On Saturday after going to the gym he came to the pool with me. How he even woke up at a decent hour after a Friday like that, I have no idea. I'm tired just thinking of his schedule. He had to leave to go to his second job at 3:30. Not much time. We went back to his place, took a shower (and stuff), and then took a nap together with his phone alarm set so he could get up and go to work. I had dinner plans with my friend and needed to head home to get ready anyway. He called me at 8pm from work to see what I was doing and let me know how great earlier was and he couldn't stop thinking about it. Then again around 10ish when he's not supposed to talk on the phone at all. I put it out there and said I'd like to stay with him that night. He said if he wasn't too tired. Not the answer I wanted. And he did call me when he got home, but he didn't mention my coming over or him coming to me, so neither did I.

So I understand he's so busy and tired, but that was the gist of the time we spent together this weekend. And that's not enough for me.

I'm contemplating giving him an out (one I hope he does not take). Just asking if he felt he was right long ago when he said he was so busy and didn't have the extra time to be seeing someone. Is it too quick to jump to that? Should I wait a while and let him get used to the academy? I don't want to be an added pressure. That's why I rarely call him. I let him call me. For the most part I don't ask to see him, I let him come to me. But it's difficult.
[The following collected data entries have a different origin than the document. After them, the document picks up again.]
(* ===== verification/LinkSpec.v ===== *)
(** * LinkSpec: what a transport promises, as an abstract machine

    transport.hpp describes a byte stream that is down, opening or up. The
    machine below says which results each method may return in each state and
    where it leads. An implementation refines it if its methods simulate the
    machine's steps; then every sequence of calls returns what the machine
    allows. *)
From S2P Require Import Prelude Errors Transport Platform.

Inductive LinkState := Down | Opening | Up | Failed.

#[export] Instance LinkState_eq_dec : EqDecision LinkState.
Proof. solve_decision. Defined.

Inductive LinkOp := LConnect | LSend (data : list Z) | LRecv (n : Z) | LClose.

#[export] Instance LinkOp_eq_dec : EqDecision LinkOp.
Proof. solve_decision. Defined.

Inductive LinkResult :=
  | RConnect (e : Error) (connected : bool)
  | RSend (e : Error) (written : Z)
  | RRecv (e : Error) (got : list Z)
  | RClose (connected : bool).

Definition up (l : LinkState) : bool := match l with Up => true | _ => false end.

(** Codes of a transfer that moved nothing. *)
Definition moved_nothing (e : Error) : Prop := In e [WouldBlock; TransportClosed; TransportFailure].

(** A link that is up stays up, or goes down where the transfer said so. *)
Definition transfer_step (l : LinkState) (e : Error) (l' : LinkState) : Prop :=
  match l with
  | Up => l' = Up \/ l' = Down /\ (e = TransportClosed \/ e = TransportFailure)
  | _ => e = TransportClosed /\ l' = l
  end.

(** [failed] is the state a failed [connect] leads to: [Down] where another
    attempt can follow at once, [Failed] where [close] has to come first. *)
Inductive link_step (failed : LinkState) : LinkState -> LinkOp -> LinkResult -> LinkState -> Prop :=
  | link_up l : link_step failed l LConnect (RConnect Ok true) Up
  | link_opening l : l <> Up -> link_step failed l LConnect (RConnect WouldBlock false) Opening
  | link_fails l : l <> Up -> link_step failed l LConnect (RConnect TransportFailure false) failed
  | link_sends l data n l' :
      0 <= n <= zlen data -> transfer_step l Ok l' -> link_step failed l (LSend data) (RSend Ok n) l'
  | link_sends_not l data e l' :
      moved_nothing e -> transfer_step l e l' -> link_step failed l (LSend data) (RSend e 0) l'
  | link_receives l n got l' :
      (0 <= n -> zlen got <= n) -> bytes_ok got -> transfer_step l Ok l' ->
      link_step failed l (LRecv n) (RRecv Ok got) l'
  | link_receives_not l n e l' :
      moved_nothing e -> transfer_step l e l' -> link_step failed l (LRecv n) (RRecv e []) l'
  | link_closes l : link_step failed l LClose (RClose false) Down.

(** What a sequence of calls may return. Nothing is said from a [connect] in
    [Failed] on. *)
Inductive link_run (failed : LinkState) : LinkState -> list LinkOp -> list LinkResult -> Prop :=
  | link_done l : link_run failed l [] []
  | link_next l op r l' ops rs :
      link_step failed l op r l' -> link_run failed l' ops rs -> link_run failed l (op :: ops) (r :: rs)
  | link_unspecified ops rs : link_run failed Failed (LConnect :: ops) rs.

Section refinement.
Context {E : Type} `{T : Transport E}.

Definition link_do (op : LinkOp) (e : E) : LinkResult * E :=
  match op with
  | LConnect => let '(c, e) := transport_connect e in (RConnect c (transport_is_connected e), e)
  | LSend data => let '(c, n, e) := transport_send data e in (RSend c n, e)
  | LRecv n => let '(c, got, e) := transport_recv n e in (RRecv c got, e)
  | LClose => let e := transport_close e in (RClose (transport_is_connected e), e)
  end.

Fixpoint link_results (ops : list LinkOp) (e : E) : list LinkResult :=
  match ops with
  | [] => []
  | op :: ops => let '(r, e) := link_do op e in r :: link_results ops e
  end.

(** The simulation relation [R] carries every call over. *)
Definition simulates (failed : LinkState) (R : LinkState -> E -> Prop) : Prop :=
  forall l op e, R l e -> (l = Failed -> op <> LConnect) ->
  exists l', link_step failed l op (fst (link_do op e)) l' /\ R l' (snd (link_do op e)).

Lemma simulation_runs failed R l ops e :
  simulates failed R -> R l e -> link_run failed l ops (link_results ops e).
Proof.
  intros Hsim. revert l e; induction ops as [|op ops IH]; intros l e HR; [constructor|].
  cbn [link_results]. destruct (decide (l = Failed)) as [->|Hl].
  - destruct (decide (op = LConnect)) as [->|Hop]; [destruct (link_do LConnect e); apply link_unspecified|].
    destruct (Hsim Failed op e HR) as (l' & Hs & HR'); [done|]. destruct (link_do op e).
    econstructor; [exact Hs | by apply IH].
  - destruct (Hsim l op e HR) as (l' & Hs & HR'); [by intros ->|]. destruct (link_do op e).
    econstructor; [exact Hs | by apply IH].
Qed.
End refinement.

(** A transfer that returned what the contract allows, in a state that stays
    or goes down with the code. *)
Lemma link_send_step failed l data e n l' :
  In e [Ok; WouldBlock; TransportClosed; TransportFailure] -> 0 <= n <= zlen data -> (e <> Ok -> n = 0) ->
  transfer_step l e l' -> link_step failed l (LSend data) (RSend e n) l'.
Proof.
  intros [<-|He] Hn Hz Ht; [by constructor|]. rewrite Hz by (intros ->; by destruct He as [|[|[|[]]]]).
  by constructor.
Qed.

Lemma link_recv_step failed l n e got l' :
  In e [Ok; WouldBlock; TransportClosed; TransportFailure] -> (0 <= n -> zlen got <= n) -> bytes_ok got ->
  (e <> Ok -> got = []) -> transfer_step l e l' -> link_step failed l (LRecv n) (RRecv e got) l'.
Proof.
  intros [<-|He] Hn Hb Hz Ht; [by constructor|]. rewrite Hz by (intros ->; by destruct He as [|[|[|[]]]]).
  by constructor.
Qed.

#[export] Hint Constructors link_step : core.

(** ** Objects that hold a socket *)
Section holders.
Context {O W : Type} `{HO : Holder O} `{T : Transport (Obj O W)} (ok : Obj O W -> Prop).

(** The state of the link, as the object's members show it. *)
Definition holder_link (l : LinkState) (s : Obj O W) : Prop :=
  ok s /\ match l with
          | Down => holder_closed (self s)
          | Opening => is_Some (sock_of (self s)) /\ usable (self s) = false
          | Up => usable (self s) = true
          | Failed => False
          end.

(** The object after a transfer with code [e]. *)
Definition holder_transfer (s : Obj O W) (e : Error) (s' : Obj O W) : Prop :=
  ok s' /\ (usable (self s) = false -> e = TransportClosed /\ self s' = self s) /\
  (self s' = self s \/ holder_closed (self s') /\ (e = TransportClosed \/ e = TransportFailure)).

Lemma holder_transfer_step l s e s' :
  holder_link l s -> holder_transfer s e s' -> exists l', transfer_step l e l' /\ holder_link l' s'.
Proof.
  intros [Hok Hl] (Hok' & Hu & Hs). unfold holder_link. destruct l; cbn in *; [| | |done].
  - destruct Hl as [Hn Hf]. destruct (Hu Hf) as [-> ->]. by exists Down.
  - destruct Hl as [Hn Hf]. destruct (Hu Hf) as [-> ->]. by exists Opening.
  - destruct Hs as [-> | [Hc Hs]]; [exists Up | exists Down]; auto.
Qed.

Context (connect_post : forall s, ok s -> post transport_connect (fun e s' => ok s' /\ connect_result e (self s')) s)
  (connect_up : forall s, ok s -> usable (self s) = true -> fst (transport_connect s) = Ok)
  (send_post : forall data s, ok s -> post (transport_send data) (fun r s' =>
     sends data r s' /\ holder_transfer s (fst r) s') s)
  (recv_post : forall n s, ok s -> post (transport_recv n) (fun r s' =>
     receives n r s' /\ holder_transfer s (fst r) s') s)
  (close_post : forall s, ok s -> ok (transport_close s) /\ holder_closed (self (transport_close s)))
  (connected_usable : forall s, transport_is_connected s = usable (self s)).

Lemma holder_simulates : simulates Down holder_link.
Proof.
  intros l op s HR _. pose proof HR as [Hok Hl]. destruct op as [|data|n|]; cbn [link_do].
  - pose proof (connect_post s Hok) as [Hok' He]. pose proof (connect_up s Hok) as Hup.
    destruct (transport_connect s) as [e s']. cbn [fst snd] in *. rewrite connected_usable.
    assert (Hne : e <> Ok -> l <> Up) by (intros Hne ->; by apply Hne, Hup).
    destruct e; try done; cbn in He.
    + rewrite He. exists Up. by split.
    + destruct He as [Hs Hu]. rewrite Hu. exists Opening. split; [constructor; by apply Hne | by repeat split].
    + destruct He as [Hs Hu]. rewrite Hu. exists Down. split; [constructor; by apply Hne | by repeat split].
  - pose proof (send_post data s Hok) as [(Hc & Hn & Hz) Ht]. destruct (transport_send data s) as [[e k] s'].
    cbn [fst snd] in *. destruct (holder_transfer_step l s e s' HR Ht) as (l' & Hs & HR').
    exists l'. split; [by apply link_send_step | done].
  - pose proof (recv_post n s Hok) as [(Hc & Hn & Hb & Hz) Ht]. destruct (transport_recv n s) as [[e k] s'].
    cbn [fst snd] in *. destruct (holder_transfer_step l s e s' HR Ht) as (l' & Hs & HR').
    exists l'. split; [by apply link_recv_step | done].
  - destruct (close_post s Hok) as [Hok' [Hs Hu]]. cbn [fst snd]. rewrite connected_usable, Hu.
    exists Down. by repeat split.
Qed.

(** One call on the socket of an object that is usable, and the code
    [TransportClosed] otherwise. *)
Lemma one_call_transfer o tr w e s' :
  one_call o tr s' -> ok s' -> (usable o = false -> e = TransportClosed) -> holder_transfer (mkObj o w tr) e s'.
Proof. intros [Hs _] Hok Hu. split; [done|]. cbn [self]. split; [auto | by left]. Qed.
End holders.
I feel myself holding back and biting my tongue because I want more. I just remember how I felt when Ken would tell me he wanted more. Ugh, it was a pain in the ass. It pushed me away. I don't want to do that. I would never go about it the way Ken did, but I also don't want to go about it in a way that makes it sound like I don't care (which I always manage to do with guys). I also don't want him to be feeling for me what I felt for Ken.
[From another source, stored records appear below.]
(* ===== verification/Posix.v ===== *)
(** * Posix: the system calls the POSIX transports make

    [PosixApi] gives the calls a meaning over any type of systems; [PosixApiOk]
    is what POSIX documents of their results. The numeric constants of the
    headers are whatever the platform says. The wrappers record the calls that
    touch a resource. [PosixClock] is examples/posix_clock.hpp. *)
From S2P Require Import Prelude Errors Transport Platform.
#[local] Open Scope io_scope.

Class PosixConstants := {
  AF_INET : Z; SOCK_STREAM : Z; IPPROTO_TCP : Z;
  F_GETFL : Z; F_SETFL : Z; O_NONBLOCK : Z;
  TCP_NODELAY : Z; SOL_SOCKET : Z; SO_ERROR : Z; MSG_NOSIGNAL : Z;
  POLLIN : Z; POLLOUT : Z; FD_SETSIZE : Z;
  EAGAIN : Z; EWOULDBLOCK : Z; EINTR : Z; EPIPE : Z; ECONNRESET : Z; ENOTCONN : Z;
  EINPROGRESS : Z; EALREADY : Z;
}.

(** [htons] and [htonl], as the bytes the result has in memory. *)
Definition htons (v : Z) : list Z := [u8 (Z.shiftr v 8); u8 v].
Definition htonl (v : Z) : list Z :=
  [u8 (Z.shiftr v 24); u8 (Z.shiftr v 16); u8 (Z.shiftr v 8); u8 v].

Record SockAddrIn := mkSockAddrIn { sin_family : Z; sin_port : list Z; sin_addr : list Z }.

Record AddrInfo := mkAddrInfo {
  ai_family : Z; ai_socktype : Z; ai_protocol : Z; ai_addr : SockAddrIn;
}.

(** Seconds and microseconds. *)
Definition Timeval : Type := Z * Z.

Class PosixApi (W : Type) := {
  sys_errno : W -> Z;
  sys_socket : Z -> Z -> Z -> W -> Z * W;
  sys_fcntl : Z -> Z -> Z -> W -> Z * W;
  sys_setsockopt : Z -> Z -> Z -> Z -> W -> Z * W;
  (** The result and the option's value. *)
  sys_getsockopt : Z -> Z -> Z -> W -> Z * Z * W;
  sys_connect : Z -> SockAddrIn -> W -> Z * W;
  sys_poll : Z -> Z -> Z -> W -> Z * W;
  (** The sets of descriptors to watch for reading and for writing. *)
  sys_select : Z -> list Z -> list Z -> Timeval -> W -> Z * W;
  sys_send : Z -> list Z -> Z -> W -> Z * W;
  (** The result and the bytes put in a buffer of the given size. *)
  sys_recv : Z -> Z -> Z -> W -> Z * list Z * W;
  sys_close : Z -> W -> Z * W;
  (** The result and the head of the list, if it is not null. *)
  sys_getaddrinfo : list Z -> list Z -> Z -> Z -> W -> Z * option AddrInfo * W;
  sys_freeaddrinfo : AddrInfo -> W -> unit * W;
  sys_clock_gettime : W -> Z * Z * W;
}.

(** POSIX: [send] and [recv] return -1 or the number of bytes moved, at most
    the number asked for. *)
Class PosixApiOk (W : Type) `{PosixApi W} : Prop := {
  sys_send_range fd data flags w :
    fst (sys_send fd data flags w) = -1 \/ 0 <= fst (sys_send fd data flags w) <= zlen data;
  sys_recv_range fd len flags w :
    0 <= len ->
    fst (fst (sys_recv fd len flags w)) = -1 \/
    fst (fst (sys_recv fd len flags w)) = zlen (snd (fst (sys_recv fd len flags w))) /\
    zlen (snd (fst (sys_recv fd len flags w))) <= len;
  sys_recv_bytes fd len flags w : bytes_ok (snd (fst (sys_recv fd len flags w)));
}.

Section calls.
Context `{PC : PosixConstants} {O W : Type} `{PA : PosixApi W}.

Definition errno : IO O W Z := sys (fun w => (sys_errno w, w)).

Definition socket (family type protocol : Z) : IO O W Z :=
  fd <- sys (sys_socket family type protocol);;
  (if fd >=? 0 then note (OsSocket fd) else io_ret tt);;;
  io_ret fd.

Definition fcntl_getfl (fd : Z) : IO O W Z := note (OsQuery fd);;; sys (sys_fcntl fd F_GETFL 0).

(** [fcntl(fd, F_SETFL, flags | O_NONBLOCK)]. *)
Definition fcntl_nonblock (fd flags : Z) : IO O W Z :=
  note (OsQuery fd);;;
  r <- sys (sys_fcntl fd F_SETFL (Z.lor flags O_NONBLOCK));;
  (if r >=? 0 then note (OsNonblock fd) else io_ret tt);;;
  io_ret r.

Definition setsockopt (fd level option value : Z) : IO O W Z :=
  note (OsQuery fd);;; sys (sys_setsockopt fd level option value).

Definition getsockopt (fd level option : Z) : IO O W (Z * Z) :=
  note (OsQuery fd);;; sys (sys_getsockopt fd level option).

Definition connect_to (fd : Z) (addr : SockAddrIn) : IO O W Z :=
  note (OsIo fd);;; sys (sys_connect fd addr).

(** [poll] of one descriptor, to ask and to wait for the application. *)
Definition poll (fd events timeout_ms : Z) : IO O W Z :=
  note (OsWait fd timeout_ms);;; sys (sys_poll fd events timeout_ms).

Definition poll_idle (fd events timeout_ms : Z) : IO O W Z :=
  note (OsIdle fd);;; sys (sys_poll fd events timeout_ms).

Definition timeval_ms (tv : Timeval) : Z := fst tv * 1000 + Z.quot (snd tv) 1000.

(** [FD_SET] of one descriptor, undefined from [FD_SETSIZE] on, and [select] on
    the set that contains it alone: to wait for the application until it is
    readable, and to ask whether it is writable. *)
Definition select_read_idle (fd : Z) (tv : Timeval) : IO O W Z :=
  (if fd >=? FD_SETSIZE then note OsUndefined else io_ret tt);;;
  note (OsIdle fd);;; sys (sys_select (fd + 1) [fd] [] tv).

Definition select_write (fd : Z) (tv : Timeval) : IO O W Z :=
  (if fd >=? FD_SETSIZE then note OsUndefined else io_ret tt);;;
  note (OsWait fd (timeval_ms tv));;; sys (sys_select (fd + 1) [] [fd] tv).

Definition send_bytes (fd : Z) (data : list Z) (flags : Z) : IO O W Z :=
  note (OsIo fd);;; sys (sys_send fd data flags).

Definition recv_bytes (fd len flags : Z) : IO O W (Z * list Z) :=
  note (OsIo fd);;; sys (sys_recv fd len flags).

Definition close_fd (fd : Z) : IO O W Z := note (OsClose fd);;; sys (sys_close fd).

Definition getaddrinfo (host port : list Z) (family socktype : Z) : IO O W (Z * option AddrInfo) :=
  note OsResolve;;;
  r <- sys (sys_getaddrinfo host port family socktype);;
  (if (fst r =? 0) && bool_decide (is_Some (snd r)) then note OsAddrList else io_ret tt);;;
  io_ret r.

Definition freeaddrinfo (res : AddrInfo) : IO O W unit := note OsFreeAddr;;; sys (sys_freeaddrinfo res).

(** [PosixClock::now_ms()]: the monotonic clock in milliseconds, truncated. *)
Definition posix_now_ms : IO O W Z :=
  ts <- sys sys_clock_gettime;;
  io_ret (u32 (u64 (u64 (u64 (fst ts) * 1000) + u64 (snd ts) / 1000000))).
End calls.

Lemma posix_now_u32 {O W} `{PosixApi W} (s : Obj O W) : is_u32 (fst (posix_now_ms s)).
Proof. unfold posix_now_ms, io_bind, sys. destruct (sys_clock_gettime _). apply u32_range. Qed.

Lemma posix_now_call {O W} `{PosixApi W} `{Holder O} (o : O) (w : W) tr :
  post posix_now_ms (fun _ => one_call o tr) (mkObj o w tr).
Proof. unfold posix_now_ms. io_steps. split; cbn; auto. Qed.

(** ** The network order of an address *)
Lemma htonl_octets a b c d :
  is_u8 a -> is_u8 b -> is_u8 c -> is_u8 d -> htonl (((a * 256 + b) * 256 + c) * 256 + d) = [a; b; c; d].
Proof.
  unfold is_u8. intros. unfold htonl, u8. rewrite !Z.shiftr_div_pow2 by lia.
  repeat f_equal; Z.to_euclidean_division_equations; lia.
Qed.

(** ** A simulated system

    The results of successive calls are scripted; sends are accepted whole. *)
Record SimOs := mkSimOs {
  sim_errno : Z;
  sim_sockets : list Z;          (* results of [socket] *)
  sim_setfl : Z;                 (* of [fcntl(F_SETFL)] *)
  sim_connects : list Z;         (* of [connect] *)
  sim_ready : list Z;            (* of [poll] and [select] *)
  sim_so_error : Z;
  sim_incoming : list (option (list Z));  (* what successive [recv]s find; [None], and then, -1 *)
  sim_resolves : bool;
  sim_clock_ms : Z;
  sim_tick_ms : Z;               (* by which a reading advances the clock *)
}.

#[export] Instance eta_SimOs : Eta SimOs := fun r =>
  mkSimOs (sim_errno r) (sim_sockets r) (sim_setfl r) (sim_connects r) (sim_ready r) (sim_so_error r)
    (sim_incoming r) (sim_resolves r) (sim_clock_ms r) (sim_tick_ms r).

Module LinuxConstants.
#[export] Instance linux : PosixConstants := {|
  AF_INET := 2; SOCK_STREAM := 1; IPPROTO_TCP := 6;
  F_GETFL := 3; F_SETFL := 4; O_NONBLOCK := 2048;
  TCP_NODELAY := 1; SOL_SOCKET := 1; SO_ERROR := 4; MSG_NOSIGNAL := 16384;
  POLLIN := 1; POLLOUT := 4; FD_SETSIZE := 1024;
  EAGAIN := 11; EWOULDBLOCK := 11; EINTR := 4; EPIPE := 32; ECONNRESET := 104; ENOTCONN := 107;
  EINPROGRESS := 115; EALREADY := 114;
|}.
End LinuxConstants.

Definition sim_pop (field : SimOs -> list Z) (set : list Z -> SimOs -> SimOs) (last : Z) (w : SimOs) : Z * SimOs :=
  match field w with
  | [] => (last, w)
  | r :: rs => (r, set rs w)
  end.

Definition sim_recv (len : Z) (w : SimOs) : Z * list Z * SimOs :=
  match sim_incoming w with
  | [] => (-1, [], w)
  | None :: rest => (-1, [], w <| sim_incoming := rest |>)
  | Some chunk :: rest =>
      let got := u8 <$> ztake len chunk in (zlen got, got, w <| sim_incoming := rest |>)
  end.

#[export] Instance sim_api : PosixApi SimOs := {|
  sys_errno := sim_errno;
  sys_socket _ _ _ := sim_pop sim_sockets (fun rs w => w <| sim_sockets := rs |>) (-1);
  sys_fcntl fd cmd arg w := (if arg =? 0 then 2 else sim_setfl w, w);
  sys_setsockopt _ _ _ _ w := (0, w);
  sys_getsockopt _ _ _ w := (0, sim_so_error w, w);
  sys_connect _ _ := sim_pop sim_connects (fun rs w => w <| sim_connects := rs |>) 0;
  sys_poll _ _ _ := sim_pop sim_ready (fun rs w => w <| sim_ready := rs |>) 1;
  sys_select _ _ _ _ := sim_pop sim_ready (fun rs w => w <| sim_ready := rs |>) 1;
  sys_send _ data _ w := (zlen data, w);
  sys_recv _ len _ := sim_recv len;
  sys_close _ w := (0, w);
  sys_getaddrinfo _ port family socktype w :=
    (0, if sim_resolves w then Some (mkAddrInfo family socktype 6 (mkSockAddrIn family [7; 91] [127; 0; 0; 1])) else None, w);
  sys_freeaddrinfo _ w := (tt, w);
  sys_clock_gettime w :=
    (sim_clock_ms w / 1000, sim_clock_ms w mod 1000 * 1000000, w <| sim_clock_ms ::= fun t => t + sim_tick_ms w |>);
|}.

#[export] Instance sim_api_ok : PosixApiOk SimOs.
Proof.
  split.
  - intros. right. cbn. pose proof (zlen_nonneg data). lia.
  - intros fd len flags w Hlen. cbn. unfold sim_recv. destruct (sim_incoming w) as [|[c|] r]; [by left| |by left].
    right. cbn. split; [done|]. rewrite zlen_fmap. unfold zlen, ztake. rewrite length_take. lia.
  - intros. cbn. unfold sim_recv. destruct (sim_incoming w) as [|[c|] r]; cbn; [constructor| |constructor].
    apply Forall_fmap, Forall_true. intros x. apply u8_range.
Qed.

Definition sim0 : SimOs := mkSimOs 11 [5; 6; 7] 0 [-1] [0; 1] 0 [] true 0 10.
It all comes down to the fact that I really like him. I don't want his answer to be yes, it seems I just don't have the time, sorry. I don't want that. Should I really ask a question on the basis that I'm only hoping to receive one answer? If I'm going to get a different answer then I don't want to say anything. I'm just torn. I feel like a stupid schoolgirl. Pathetic. Hmph.
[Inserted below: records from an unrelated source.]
Definition ws_begin_connect : IO WinsockTransport W Error :=
  up <- start_winsock;;
  if negb up then io_ret TransportFailure
  else
    sock <- sys (win_socket WS_AF_INET WS_SOCK_STREAM WS_IPPROTO_TCP);;
    set_this (fun t => t <| ws_sock_ := sock |>);;;
    if sock =? INVALID_SOCKET then stop_winsock;;; io_ret TransportFailure
    else
      note (OsSocket sock);;;
      note (OsQuery sock);;;
      r <- sys (win_ioctlsocket sock FIONBIO 1);;
      if negb (r =? 0) then ws_close;;; io_ret TransportFailure
      else
        note (OsNonblock sock);;;
        note (OsQuery sock);;;
        sys (win_setsockopt sock WS_IPPROTO_TCP WS_TCP_NODELAY 1);;;
        t <- this;;
        note (OsIo sock);;;
        r <- sys (win_connect sock (ws_peer t));;
        if r =? 0 then
          set_this (fun t => t <| ws_connected_ := true |>);;; io_ret Ok
        else
          err <- WSAGetLastError;;
          if (err =? WSAEWOULDBLOCK) || (err =? WSAEINPROGRESS) || (err =? WSAEALREADY) then io_ret WouldBlock
          else ws_close;;; io_ret TransportFailure.

Definition ws_finish_connect : IO WinsockTransport W Error :=
  t <- this;;
  note (OsWait (ws_sock_ t) 0);;;
  ready <- sys (win_select [] [ws_sock_ t] [ws_sock_ t] (0, 0));;
  if ready =? 0 then io_ret WouldBlock
  else if ready =? SOCKET_ERROR then ws_close;;; io_ret TransportFailure
  else
    note (OsQuery (ws_sock_ t));;;
    r <- sys (win_getsockopt (ws_sock_ t) WS_SOL_SOCKET WS_SO_ERROR);;
    if negb (fst r =? 0) || negb (snd r =? 0) then ws_close;;; io_ret TransportFailure
    else
      set_this (fun t => t <| ws_connected_ := true |>);;; io_ret Ok.

Definition ws_connect : IO WinsockTransport W Error :=
  t <- this;;
  if ws_connected_ t then io_ret Ok
  else if ws_sock_ t =? INVALID_SOCKET then ws_begin_connect
  else ws_finish_connect.

Definition ws_classify (err : Z) : IO WinsockTransport W Error :=
  if (err =? WSAEWOULDBLOCK) || (err =? WSAEINTR) then io_ret WouldBlock
  else if (err =? WSAECONNRESET) || (err =? WSAECONNABORTED) || (err =? WSAENETRESET) ||
          (err =? WSAESHUTDOWN) || (err =? WSAENOTCONN)
  then ws_close;;; io_ret TransportClosed
  else ws_close;;; io_ret TransportFailure.

Definition ws_send (data : list Z) : IO WinsockTransport W (Error * Z) :=
  t <- this;;
  if (ws_sock_ t =? INVALID_SOCKET) || negb (ws_connected_ t) then io_ret (TransportClosed, 0)
  else
    let len := clamp_to_int (zlen data) in
    note (OsIo (ws_sock_ t));;;
    n <- sys (win_send (ws_sock_ t) (ztake len data) 0);;
    if n >? 0 then io_ret (Ok, n)
    else if n =? 0 then io_ret (TransportClosed, 0)
    else
      err <- WSAGetLastError;;
      e <- ws_classify err;;
      io_ret (e, 0).

Definition ws_recv (size : Z) : IO WinsockTransport W (Error * list Z) :=
  t <- this;;
  if (ws_sock_ t =? INVALID_SOCKET) || negb (ws_connected_ t) then io_ret (TransportClosed, [])
  else
    let len := clamp_to_int size in
    note (OsIo (ws_sock_ t));;;
    r <- sys (win_recv (ws_sock_ t) len 0);;
    let '(n, got) := r in
    if n >? 0 then io_ret (Ok, ztake n got)
    else if n =? 0 then io_ret (TransportClosed, [])
    else
      err <- WSAGetLastError;;
      e <- ws_classify err;;
      io_ret (e, []).

Definition ws_wait_readable (timeout_ms : Z) : IO WinsockTransport W unit :=
  t <- this;;
  if ws_sock_ t =? INVALID_SOCKET then io_ret tt
  else
    note (OsIdle (ws_sock_ t));;;
    sys (win_select [ws_sock_ t] [] [] (Z.quot timeout_ms 1000, Z.rem timeout_ms 1000 * 1000));;;
    io_ret tt.

(** [WinClock::now_ms()]. *)
Definition win_now_ms : IO WinsockTransport W Z :=
  t <- sys GetTickCount64;; io_ret (u32 t).

#[export] Instance ws_transport : Transport (Obj WinsockTransport W) := {|
  transport_connect := ws_connect;
  transport_send := ws_send;
  transport_recv := ws_recv;
  transport_close s := snd (ws_close s);
  transport_is_connected s := ws_connected_ (self s);
|}.

#[export] Instance ws_clock : Clock (Obj WinsockTransport W) := {| now_ms := win_now_ms |}.

(** ** What the object holds *)
#[export] Instance ws_holder : Holder WinsockTransport := {|
  sock_of t := if ws_sock_ t =? INVALID_SOCKET then None else Some (ws_sock_ t);
  usable := ws_connected_;
  started := ws_wsa_started_;
|}.
End winsock.

(** Winsock must be in use whenever a socket is created or called on. *)
Definition winsock_step (started : bool) (ev : OsEvent) : option bool :=
  match ev with
  | OsStartup => Some true
  | OsCleanup => Some false
  | _ => if started then Some started else None
  end.

Definition winsock_after (tr : list OsEvent) : option bool := accepts winsock_step false tr.
#[global] Arguments winsock_after : simpl never.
In other news, the ex-haircutting personal trainer at my gym called yesterday in an attempt to make our dinner plans. My strategy was to answer when he called and just tell him that I had been seeing someone and recently has gotten serious, sorry, bad timing. This is strictly because I'm not interested in him, it has nothing to do with Jimmy. Swear. Unfortunately, I missed his call. He left me the longest voice mail in the history of voice mails, but ended saying he'd be at the gym tonight. Great. Now I've got to do it in person. I hate confrontation.

I would've called him a back last night, but I went to visit The Ex at his mother's since he recently had surgery and has been and will be laid up for quite a while, and I was there when he had called. Again, there is no emotion attached to seeing him but I still get jealous when he tells me that his ex came up and visited him the night before and spent the night. Why do I get jealous if I don't have feelings for him? I say nothing by the way, I just feel it internally and curse myself for it. I have love for him but it feels like a family-type love. It's all very odd. It was nice to hang out with him and his mom. Mostly his mom. I miss his family. She still has a picture of him and I in a frame in the living room on the bookshelf where all of her children and their significant others are framed. Why not the most recent ex? I like that it was me, not gonna lie. Bad picture, one of us I took myself while we were in Punta Cana, but it was us so I was happy. I win! I commented on it to him, he said he had to turn it around when his ex came over the night before. I got jealous again. I stayed for dinner and that was it. No biggie.

As soon as I got in my car to leave I thought of Jimmy again.

Why can't there be guarantees in life?